(** After the discard and the decrement, while other sockets remain. *)
Lemma registry_ok_leaving :
  L ∖ {[ws]} <> ∅ ->
  registry_ok (P ∪ {[ws]})
    (Manager (<[session_id info := L ∖ {[ws]}]> (active_sessions m))
             (<[session_id info := set_participants (fun n => n - 1)%Z s]>
                (session_states m))
             (user_data m) (wire m)).
Proof using Hok Hfree Huser Hactive Hstate Hin Hcount.
  forget_world. intros Hmore. constructor; simpl.
  - intros sid L' Hsession. apply lookup_insert_Some in Hsession
      as [[<- <-] | [Hother Hsession]].
    + rewrite lookup_insert_eq. eexists. split; [reflexivity|]. simpl.
      rewrite Hcount, size_difference, size_singleton by set_solver.
      assert (1 <= size L).
      { rewrite <- (size_singleton (C := gset listener) ws).
        apply subseteq_size. set_solver. }
      lia.
    + rewrite lookup_insert_ne by done. eapply (ok_counted _ _ Hok), Hsession.
  - intros sid s' Hs. destruct (decide (session_id info = sid)) as [<-|Hother].
    + rewrite lookup_insert_eq. eauto.
    + rewrite lookup_insert_ne in Hs by done. rewrite lookup_insert_ne by done.
      eapply (ok_tracked _ _ Hok), Hs.
  - intros sid L' Hsession. apply lookup_insert_Some in Hsession
      as [[<- <-] | [Hother Hsession]]; [exact Hmore|].
    eapply (ok_nonempty _ _ Hok), Hsession.
  - intros sid L' w Hsession Hw. apply lookup_insert_Some in Hsession
      as [[<- <-] | [Hother Hsession]].
    + assert (Hw' : w ∈ L) by set_solver.
      destruct (ok_members _ _ Hok _ _ _ Hactive Hw') as [Hout Hreg].
      split; [set_solver|exact Hreg].
    + destruct (ok_members _ _ Hok _ _ _ Hsession Hw) as [Hout Hreg].
      split; [|exact Hreg].
      assert (w <> ws) by (eapply member_elsewhere; eauto). set_solver.
  - intros w info' Hinfo' Hout.
    assert (Hout' : w ∉ P) by set_solver.
    assert (Hne : w <> ws) by set_solver.
    destruct (ok_users _ _ Hok _ _ Hinfo' Hout') as (L' & Hsession & Hw).
    destruct (decide (session_id info = session_id info')) as [Heq|Hother].
    + rewrite <- Heq in *. rewrite lookup_insert_eq. eexists. split; [reflexivity|].
      rewrite Hactive in Hsession. injection Hsession as <-. set_solver.
    + rewrite lookup_insert_ne by done. eauto.
  - intros w Hw. apply elem_of_union in Hw as [Hw|Hw].
    + now apply (ok_pending _ _ Hok).
    + apply elem_of_singleton in Hw as ->. rewrite Huser. eauto.
Qed.

(** After the discard, the decrement and the clean-up of a session the
    socket was alone in. *)
Lemma registry_ok_last_out :
  L ∖ {[ws]} = ∅ ->
  registry_ok P
    (Manager (delete (session_id info) (active_sessions m))
             (delete (session_id info) (session_states m))
             (delete ws (user_data m)) (wire m)).
Proof using Hok Hfree Huser Hactive Hstate Hin Hcount.
  forget_world. intros Hlast. constructor; simpl.
  - intros sid L' Hsession. apply lookup_delete_Some in Hsession as [Hother Hsession].
    rewrite lookup_delete_ne by done. eapply (ok_counted _ _ Hok), Hsession.
  - intros sid s' Hs. apply lookup_delete_Some in Hs as [Hother Hs].
    rewrite lookup_delete_ne by done. eapply (ok_tracked _ _ Hok), Hs.
  - intros sid L' Hsession. apply lookup_delete_Some in Hsession as [Hother Hsession].
    eapply (ok_nonempty _ _ Hok), Hsession.
  - intros sid L' w Hsession Hw.
    apply lookup_delete_Some in Hsession as [Hother Hsession].
    destruct (ok_members _ _ Hok _ _ _ Hsession Hw) as [Hout Hreg].
    split; [exact Hout|].
    rewrite lookup_delete_ne; [exact Hreg|].
    intros Heq. symmetry in Heq. revert Heq. eapply member_elsewhere; eauto.
  - intros w info' Hinfo' Hout.
    apply lookup_delete_Some in Hinfo' as [Hne Hinfo'].
    destruct (ok_users _ _ Hok _ _ Hinfo' Hout) as (L' & Hsession & Hw).
    destruct (decide (session_id info = session_id info')) as [Heq|Hother].
    + rewrite <- Heq in Hsession. rewrite Hactive in Hsession.
      injection Hsession as <-. set_solver.
    + rewrite lookup_delete_ne by done. eauto.
  - intros w Hw. rewrite lookup_delete_ne by set_solver.
    now apply (ok_pending _ _ Hok).
Qed.

End Leaving.

(** The last line of [disconnect]: the socket leaves [user_data]. *)
Lemma registry_ok_forgotten (P : gset listener) (ws : listener) (m : manager) :
  registry_ok (P ∪ {[ws]}) m -> ws ∉ P ->
  registry_ok P (with_users (delete ws) m).
Proof.
  forget_world.
  intros Hok Hfree. constructor; simpl.
  - apply (ok_counted _ _ Hok).
  - apply (ok_tracked _ _ Hok).
  - apply (ok_nonempty _ _ Hok).
  - intros sid L w Hsession Hw.
    destruct (ok_members _ _ Hok _ _ _ Hsession Hw) as [Hout Hreg].
    split; [set_solver|]. rewrite lookup_delete_ne by set_solver. exact Hreg.
  - intros w info Hinfo Hout. apply lookup_delete_Some in Hinfo as [Hne Hinfo].
    apply (ok_users _ _ Hok _ _ Hinfo). set_solver.
  - intros w Hw. rewrite lookup_delete_ne by set_solver.
    apply (ok_pending _ _ Hok). set_solver.
Qed.

(** With a frame for every registered socket, [disconnect] returns, keeps
    the invariant and only ever shrinks [user_data]. *)
Lemma disconnect_at_safe (d : nat) : removes_safely d (disconnect_at d).
Proof.
  forget_world.
  induction d as [|d IH]; intros P ws m Hok Hfree Hsize.
  - pose proof (pending_bound _ _ Hok). lia.
  - destruct (user_data m !! ws) as [info|] eqn:Huser.
    + destruct (ok_users _ _ Hok _ _ Huser Hfree) as (L & Hactive & Hin).
      destruct (ok_counted _ _ Hok _ _ Hactive) as (s & Hstate & Hcount).
      rewrite (disconnect_at_step d ws m info L s Huser Hactive Hstate).
      destruct (decide (L ∖ {[ws]} = ∅)) as [Hlast|Hmore].
      * unfold del_user. simpl. rewrite Huser. eexists. split; [reflexivity|].
        split; [|split; [|split]].
        -- unfold with_users. simpl. eapply registry_ok_last_out; eauto.
        -- simpl. apply delete_subseteq.
        -- simpl. apply lookup_delete_eq.
        -- exists []. simpl. now rewrite app_nil_r.
      * match goal with |- context [bind _ _ ?m2] => set (m2' := m2) end.
        assert (Hok2 : registry_ok (P ∪ {[ws]}) m2')
          by (eapply registry_ok_leaving; eauto).
        assert (Hsize2 : size (user_data m2') < d + size (P ∪ {[ws]})).
        { rewrite size_union by set_solver. rewrite size_singleton. simpl. lia. }
        destruct (broadcast_safe d _ IH _ m2' (session_id info)
                    (user_left_event (participants s - 1)) None Hok2 Hsize2)
          as (m3 & Hrun & Hok3 & Hsub3 & later & Hwire3).
        unfold bind. rewrite Hrun.
        destruct (ok_pending _ _ Hok3 ws) as [info3 Huser3]; [set_solver|].
        unfold del_user. rewrite Huser3. eexists. split; [reflexivity|].
        split; [|split; [|split]].
        -- now apply registry_ok_forgotten.
        -- simpl. etrans; [apply delete_subseteq|exact Hsub3].
        -- simpl. apply lookup_delete_eq.
        -- exists later. simpl. exact Hwire3.
    + exists m. simpl. rewrite Huser. split; [reflexivity|].
      split; [exact Hok|]. split; [reflexivity|]. split; [reflexivity|].
      exists []. now rewrite app_nil_r.
Qed.

(** The tables once [connect] has added the socket and counted it. *)
Lemma registry_ok_joined (ws : listener) (info : user_info) (m : manager)
  (L0 : gset listener) (s0 : session_state) :
  registry_ok ∅ m ->
  user_data m !! ws = None ->
  (active_sessions m !! session_id info = Some L0 /\
   session_states m !! session_id info = Some s0) \/
  (active_sessions m !! session_id info = None /\ L0 = ∅ /\ participants s0 = 0%Z) ->
  registry_ok ∅
    (Manager (<[session_id info := {[ws]} ∪ L0]> (active_sessions m))
             (<[session_id info := set_participants (fun n => n + 1)%Z s0]>
                (session_states m))
             (<[ws := info]> (user_data m)) (wire m)).
Proof.
  forget_world.
  intros Hok Hnew Hsession.
  assert (Hfresh : forall sid L, active_sessions m !! sid = Some L -> ws ∉ L).
  { intros sid L HL Hin.
    destruct (ok_members _ _ Hok _ _ _ HL Hin) as (_ & info' & Hinfo' & _).
    congruence. }
  assert (Hout : ws ∉ L0).
  { destruct Hsession as [[HL _] | (_ & -> & _)]; [eauto|set_solver]. }
  assert (Hcount : participants s0 = Z.of_nat (size L0)).
  { destruct Hsession as [[HL Hs] | (_ & -> & ->)]; [|now rewrite size_empty].
    destruct (ok_counted _ _ Hok _ _ HL) as (s & Hs' & Hc). congruence. }
  constructor; simpl.
  - intros sid L HL. apply lookup_insert_Some in HL as [[<- <-] | [Hother HL]].
    + rewrite lookup_insert_eq. eexists. split; [reflexivity|]. simpl.
      rewrite Hcount, size_union, size_singleton by set_solver. lia.
    + rewrite lookup_insert_ne by done. eapply (ok_counted _ _ Hok), HL.
  - intros sid s Hs. destruct (decide (session_id info = sid)) as [<-|Hother].
    + rewrite lookup_insert_eq. eauto.
    + rewrite lookup_insert_ne in Hs by done. rewrite lookup_insert_ne by done.
      eapply (ok_tracked _ _ Hok), Hs.
  - intros sid L HL. apply lookup_insert_Some in HL as [[<- <-] | [Hother HL]].
    + set_solver.
    + eapply (ok_nonempty _ _ Hok), HL.
  - intros sid L w HL Hw. split; [set_solver|].
    apply lookup_insert_Some in HL as [[<- <-] | [Hother HL]].
    + destruct (decide (w = ws)) as [->|Hne].
      * rewrite lookup_insert_eq. eauto.
      * rewrite lookup_insert_ne by done.
        destruct Hsession as [[HL0 _] | (_ & -> & _)]; [|set_solver].
        assert (Hw0 : w ∈ L0) by set_solver.
        now destruct (ok_members _ _ Hok _ _ _ HL0 Hw0).
    + assert (w <> ws) by (intros ->; eapply Hfresh; eauto).
      rewrite lookup_insert_ne by done.
      now destruct (ok_members _ _ Hok _ _ _ HL Hw).
  - intros w info' Hinfo' _. apply lookup_insert_Some in Hinfo'
      as [[<- <-] | [Hne Hinfo']].
    + rewrite lookup_insert_eq. eexists. split; [reflexivity|]. set_solver.
    + destruct (ok_users _ _ Hok _ _ Hinfo') as (L & HL & Hw); [set_solver|].
      destruct (decide (session_id info = session_id info')) as [Heq|Hother].
      * rewrite <- Heq in *. rewrite lookup_insert_eq. eexists. split; [reflexivity|].
        destruct Hsession as [[HL0 _] | (Habsent & _)]; [|congruence].
        rewrite HL0 in HL. injection HL as <-. set_solver.
      * rewrite lookup_insert_ne by done. eauto.
  - intros w Hw. set_solver.
Qed.
(** The text [format(total, ',.2f')] behind a euro sign, read by
    [parse_money]: the hundredths the text shows, the sign dropped; 0.0 for a
    zero, a NaN or an infinity. *)
Lemma fixed2_parse_money (total : float) :
  parse_money (PyStr ("€" ++ Fmt.fixed2 total)) =
  match Prim2SF total with
  | S754_finite _ m e => OK (Flt.of_decimal (Fmt.cents m e) 2)
  | _ => OK 0%float
  end.
Proof.
  unfold Fmt.fixed2.
  destruct (Prim2SF total) as [[|]|[|]| |s m e]; try reflexivity.
  pose proof (cents_nonneg m e) as Hn.
  set (n := Fmt.cents m e) in *.
  assert (Ha : (0 <= n / 100)%Z) by (apply Z.div_pos; lia).
  destruct (of_nonneg_spec (n / 100) Ha) as [Hdig Hval].
  assert (H1 : (0 <= n mod 100 / 10 < 10)%Z).
  { pose proof (Z.mod_pos_bound n 100 ltac:(lia)).
    split; [apply Z.div_pos; lia | apply Z.div_lt_upper_bound; lia]. }
  assert (H2 : (0 <= n mod 10 < 10)%Z) by (apply Z.mod_pos_bound; lia).
  destruct (digit_char_value _ H1) as [D1 V1].
  destruct (digit_char_value _ H2) as [D2 V2].
  remember (Repr.digit_char (n mod 100 / 10)) as c1 eqn:Ec1.
  remember (Repr.digit_char (n mod 10)) as c2 eqn:Ec2.
  remember (Repr.of_nonneg (n / 100)) as i eqn:Ei.
  set (f := String c1 (String c2 EmptyString)).
  assert (Hf : Str.forallb Str.is_digit f = true).
  { unfold f. simpl. rewrite D1, D2. reflexivity. }
  assert (Hclean : Str.filter is_money_char
                     ("€" ++ (if s then "-" else "") ++ Fmt.group i ++ "." ++ f) =
                   (i ++ String "." f)%string).
  { assert (Hrest : Str.filter is_money_char (Fmt.group i ++ "." ++ f) =
                    (i ++ String "." f)%string).
    { rewrite filter_app. unfold Fmt.group.
      rewrite filter_group_from, (filter_digits i Hdig).
      change ("." ++ f)%string with (String "." f).
      change (Str.filter is_money_char (String "." f))
        with (String "." (Str.filter is_money_char f)).
      rewrite (filter_digits f Hf). reflexivity. }
    destruct s; exact Hrest. }
  unfold parse_money. simpl pd_isna. cbv iota. rewrite Hclean.
  destruct (String.eqb_spec (i ++ String "." f) EmptyString) as [E|_].
  { destruct i; discriminate E. }
  assert (Hne : (i ++ f)%string <> EmptyString).
  { unfold f. destruct i; discriminate. }
  rewrite (float_of_clean_decimal i (Some f) Hdig Hf Hne).
  do 2 f_equal.
  rewrite digits_value_app, Hval.
  change (Str.digits_value (n / 100) f)
    with (10 * (10 * (n / 100) + (Z.of_nat (nat_of_ascii c1) - 48)) +
          (Z.of_nat (nat_of_ascii c2) - 48))%Z.
  rewrite V1, V2.
  pose proof (Z.div_mod n 100 ltac:(lia)) as E1.
  pose proof (Z.mod_pos_bound n 100 ltac:(lia)) as B1.
  pose proof (Z.div_mod (n mod 100) 10 ltac:(lia)) as E2.
  pose proof (Z.mod_pos_bound (n mod 100) 10 ltac:(lia)) as B2.
  pose proof (Z.div_mod n 10 ltac:(lia)) as E3.
  lia.
Qed.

(Work to be completed): Copy range, inclusive: the line holding "lookup_delete_ne by done. eauto." to the line holding "- intros w info Hinfo". Reproduce exactly those lines of the records above and no others.

(Solution below):
    + rewrite lookup_delete_ne by done. eauto.
  - intros w Hw. rewrite lookup_delete_ne by set_solver.
    now apply (ok_pending _ _ Hok).
Qed.

End Leaving.

(** The last line of [disconnect]: the socket leaves [user_data]. *)
Lemma registry_ok_forgotten (P : gset listener) (ws : listener) (m : manager) :
  registry_ok (P ∪ {[ws]}) m -> ws ∉ P ->
  registry_ok P (with_users (delete ws) m).
Proof.
  forget_world.
  intros Hok Hfree. constructor; simpl.
  - apply (ok_counted _ _ Hok).
  - apply (ok_tracked _ _ Hok).
  - apply (ok_nonempty _ _ Hok).
  - intros sid L w Hsession Hw.
    destruct (ok_members _ _ Hok _ _ _ Hsession Hw) as [Hout Hreg].
    split; [set_solver|]. rewrite lookup_delete_ne by set_solver. exact Hreg.
  - intros w info Hinfo Hout. apply lookup_delete_Some in Hinfo as [Hne Hinfo].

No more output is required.